We wtorek w Moskwie zaprezentowano raport przygotowywany przez zastrzelonego pod murami Kremla 27 lutego polityka Borysa Niemcowa. Jego współpracownicy i przyjaciele zebrali notatki, nagrania, dokumenty, częściowo napisane już fragmenty i nazwali raport „Putin-wojna".
Wojenna awantura na Ukrainie zaczynała się jako próba wzmocnienia popularności prezydenta, wybranego na trzecią kadencję przy ogromnym sprzeciwie społecznym – uważają autorzy raportu. W ciągu roku wojny poparcie dla Putina wzrosło o prawie 30 proc., gdy jeszcze na początku 2012 roku tylko w Moskwie manifestowały przeciwko niemu dziesiątki tysięcy ludzi.
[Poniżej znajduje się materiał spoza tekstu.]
(** [json.dumps(v)]. *)
Fixpoint dumps (v : pyval) : string :=
  match v with
  | PNone => "null"
  | PBool true => "true"
  | PBool false => "false"
  | PInt z => str_of_Z z
  | PFloat r => r
  | PStr s => dump_str s
  | PList l => "[" ++ join ", " (map dumps l) ++ "]"
  | PDict d =>
      "{" ++ join ", "
               (map (fun kv => match kv with
                               | (k, x) => dump_str k ++ ": " ++ dumps x
                               end) d) ++ "}"
  end.

End MiniJson.

(** ** A concrete environment *)

(** Apostrophes turned into double quotes, to write JSON text legibly. *)
Fixpoint dq (s : string) : string :=
  match s with
  | EmptyString => EmptyString
  | String c s' =>
      String (if Ascii.eqb c "'"%char then MiniJson.quote else c) (dq s')
  end.

(** [repr(v)]; for text without quotes, backslashes and control characters
    this is what Python prints. *)
Fixpoint py_repr (v : pyval) : string :=
  match v with
  | PNone => "None"
  | PBool true => "True"
  | PBool false => "False"
  | PInt z => str_of_Z z
  | PFloat r => r
  | PStr s => "'" ++ s ++ "'"
  | PList l => "[" ++ join ", " (map py_repr l) ++ "]"
  | PDict d =>
      "{" ++ join ", "
               (map (fun kv => match kv with
                               | (k, x) => "'" ++ k ++ "': " ++ py_repr x
                               end) d) ++ "}"
  end.

(** [str(e)] for the exceptions of the program. *)
Definition mini_str_exn (e : exn) : string :=
  match e with
  | KeyError k => "'" ++ k ++ "'"
  | TypeError => "object is not subscriptable"
  | AttributeError => "'NoneType' object has no attribute 'group'"
  | JSONDecodeError => "Expecting value: line 1 column 1 (char 0)"
  | FileNotFoundError => "[Errno 2] No such file or directory: 'session'"
  | EOFError => "EOF when reading a line"
  | TransportError info => info
  | RuntimeError args =>
      match args with
      | [] => ""
      | [PStr s] => s
      | _ => "(" ++ join ", " (map py_repr args) ++ ")"
      end
  | Pixiv_Get_Error u => u
  | RecursionError => "maximum recursion depth exceeded"
  | SystemExit => ""
  end.

(** The environment with the codec of [MiniJson] and a given server. *)
Definition mini_env (server : list request -> request -> Res response) : Env :=
  {| json_loads := MiniJson.loads;
     json_dumps := MiniJson.dumps;
     repr_container := py_repr;
     str_exn := mini_str_exn;
     http := server;
     recursion_limit := 1000 |}.

(** A server that answers every request with the same response. *)
Definition constant_server (r : response) : list request -> request -> Res response :=
  fun _ _ => Ok r.

(** A state of the whole system: a client with its attributes, the file
    [session] and the lines to be typed. *)
Definition state_of (o : PixivApi) (file : option string) (typed : list string)
  : State :=
  {| self := o;
     world := {| fs_session := file; net_log := []; tty_in := typed;
                 tty_out := [] |} |}.

(** [m] called [n] times in a row. *)
Fixpoint repeat_call (n : nat) (m : M unit) : M unit :=
  match n with
  | O => ret tt
  | S k => m ;; repeat_call k m
  end.

(** ** Vocabulary for the statements *)

(** The client after [_request_pixiv] made sure a transport exists. *)
Definition with_transport (o : PixivApi) : PixivApi :=
  {| session_id := session_id o; access_token := access_token o;
     session := Session; user_id := user_id o; timeout := timeout o |}.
„Za pomocą rosyjskich wojsk i służb specjalnych na terenie półwyspu (Krymskiego) zostało zorganizowane referendum (16 marca 2014), które w następstwie stało się formalnym powodem włączenia go w skład Rosji" – piszą o początku konfliktu na Ukrainie.
„Na Krymie się nie skończyło i wkrótce na terenie części obwodów ługańskiego i donieckiego (Ukrainy) zaczęła się prawdziwa wojna" – dodają opozycjoniści.